"""
(** One step per entry of the two logs, and two for the ends of the loops. *)
Definition transaction_commit (id : Z) (s : ydb_server_occ) (e : E) : option (Z * ydb_server_occ * E) :=
  match commit_start id s with
  | None => Some (ydb_protocol.TRANSIDINV, s, e)
  | Some (Validate l) =>
      commit_run (length l + 2 + size (default ∅ (write_log <$> transactionInfos s !! id))) id (Validate l) s e
  | Some p => commit_run 0 id p s e
  end.

(** *** The server under interleaved handlers *)

(** Where a handler of [transaction_begin] stands: it has read [trans_id], or it
    has written it back and is about to insert the record. *)
Inductive begin_pc :=
  | HasRead (n : Z)
  | HasWritten (n : Z).

(** [o_begins] are the threads that run a handler of [transaction_begin];
    [o_commit] is the commit that holds [WRITESET]; [o_hist] and [o_done] record
    what the clients saw: the operations of each running transaction and those
    of the committed ones, in the order of their commits. *)
Record osys := {
  o_srv : ydb_server_occ;
  o_ext : E;
  o_begins : gmap nat begin_pc;
  o_commit : option (Z * commit_pc);
  o_hist : gmap Z (list top);
  o_done : list (list top) }.

Definition new_osys (e : E) : osys :=
  {| o_srv := new_ydb_server_occ; o_ext := e; o_begins := ∅; o_commit := None; o_hist := ∅; o_done := [] |}.

Inductive oevent :=
  | BeginRead (th : nat)
  | BeginWrite (th : nat)
  | BeginInsert (th : nat)
  | GetKey (id : Z) (key : bytes)
  | SetKey (id : Z) (key value : bytes)
  | DelKey (id : Z) (key : bytes)
  | AbortTx (id : Z)
  | Commit (id : Z)
  | CommitStep.

Definition committing (s : osys) (id : Z) : bool :=
  match o_commit s with Some (id', _) => bool_decide (id' = id) | None => false end.

Definition note (id : Z) (ok : bool) (op : top) (h : gmap Z (list top)) : gmap Z (list top) :=
  if ok then <[id := default [] (h !! id) ++ [op]]> h else h.

Definition ostep (s : osys) (ev : oevent) : option (res osys) :=
  match ev with
  | BeginRead th =>
      match o_begins s !! th with
      | None =>
          Some (Ok {| o_srv := o_srv s; o_ext := o_ext s; o_begins := <[th := HasRead (trans_id (o_srv s))]> (o_begins s);
                      o_commit := o_commit s; o_hist := o_hist s; o_done := o_done s |})
      | Some _ => None
      end
  | BeginWrite th =>
      match o_begins s !! th with
      | Some (HasRead n) => Some (
          srv ← begin_write n (o_srv s);
          Ok {| o_srv := srv; o_ext := o_ext s; o_begins := <[th := HasWritten n]> (o_begins s);
                o_commit := o_commit s; o_hist := o_hist s; o_done := o_done s |})
      | _ => None
      end
  | BeginInsert th =>
      match o_begins s !! th with
      | Some (HasWritten n) =>
          Some (Ok {| o_srv := begin_insert n (o_srv s); o_ext := o_ext s; o_begins := delete th (o_begins s);
                      o_commit := o_commit s; o_hist := <[n := []]> (o_hist s); o_done := o_done s |})
      | _ => None
      end
  | GetKey id key =>
      if committing s id then None else
      let '(st, v, srv, e) := get id key (o_srv s) (o_ext s) in
      Some (Ok {| o_srv := srv; o_ext := e; o_begins := o_begins s; o_commit := o_commit s;
                  o_hist := note id (st =? ydb_protocol.OK) (TGet (hash key) v) (o_hist s); o_done := o_done s |})
  | SetKey id key value =>
      if committing s id then None else
      let '(st, srv) := set id key value (o_srv s) in
      Some (Ok {| o_srv := srv; o_ext := o_ext s; o_begins := o_begins s; o_commit := o_commit s;
                  o_hist := note id (st =? ydb_protocol.OK) (TSet (hash key) value) (o_hist s); o_done := o_done s |})
  | DelKey id key =>
      if committing s id then None else
      let '(st, srv) := del id key (o_srv s) in
      Some (Ok {| o_srv := srv; o_ext := o_ext s; o_begins := o_begins s; o_commit := o_commit s;
                  o_hist := note id (st =? ydb_protocol.OK) (TDel (hash key)) (o_hist s); o_done := o_done s |})
  | AbortTx id =>
      if committing s id then None else
      let '(st, srv) := transaction_abort id (o_srv s) in
      Some (Ok {| o_srv := srv; o_ext := o_ext s; o_begins := o_begins s; o_commit := o_commit s;
                  o_hist := o_hist s; o_done := o_done s |})
  | Commit id =>
      match o_commit s, commit_start id (o_srv s) with
      | None, Some p => Some (Ok {| o_srv := o_srv s; o_ext := o_ext s; o_begins := o_begins s;
                                    o_commit := Some (id, p);
                                    o_hist := o_hist s; o_done := o_done s |})
      | None, None => Some (Ok s)
      | Some _, _ => None
      end
  | CommitStep =>
      match o_commit s with
      | None => None
      | Some (id, p) =>
          let '(r, srv, e) := commit_step id p (o_srv s) (o_ext s) in
          Some (Ok {| o_srv := srv; o_ext := e; o_begins := o_begins s;
                      o_commit := match r with inl p' => Some (id, p') | inr _ => None end;
                      o_hist := o_hist s;
                      o_done := match p with
                                | Validate [] => o_done s ++ [default [] (o_hist s !! id)]
                                | _ => o_done s
                                end |})
      end
  end.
"""
Which lines run from the one holding "match ev with" through the one holding "let '(st, v, srv, e)" in the records above? Repeat them exactly, both included, and nothing more.

  match ev with
  | BeginRead th =>
      match o_begins s !! th with
      | None =>
          Some (Ok {| o_srv := o_srv s; o_ext := o_ext s; o_begins := <[th := HasRead (trans_id (o_srv s))]> (o_begins s);
                      o_commit := o_commit s; o_hist := o_hist s; o_done := o_done s |})
      | Some _ => None
      end
  | BeginWrite th =>
      match o_begins s !! th with
      | Some (HasRead n) => Some (
          srv ← begin_write n (o_srv s);
          Ok {| o_srv := srv; o_ext := o_ext s; o_begins := <[th := HasWritten n]> (o_begins s);
                o_commit := o_commit s; o_hist := o_hist s; o_done := o_done s |})
      | _ => None
      end
  | BeginInsert th =>
      match o_begins s !! th with
      | Some (HasWritten n) =>
          Some (Ok {| o_srv := begin_insert n (o_srv s); o_ext := o_ext s; o_begins := delete th (o_begins s);
                      o_commit := o_commit s; o_hist := <[n := []]> (o_hist s); o_done := o_done s |})
      | _ => None
      end
  | GetKey id key =>
      if committing s id then None else
      let '(st, v, srv, e) := get id key (o_srv s) (o_ext s) in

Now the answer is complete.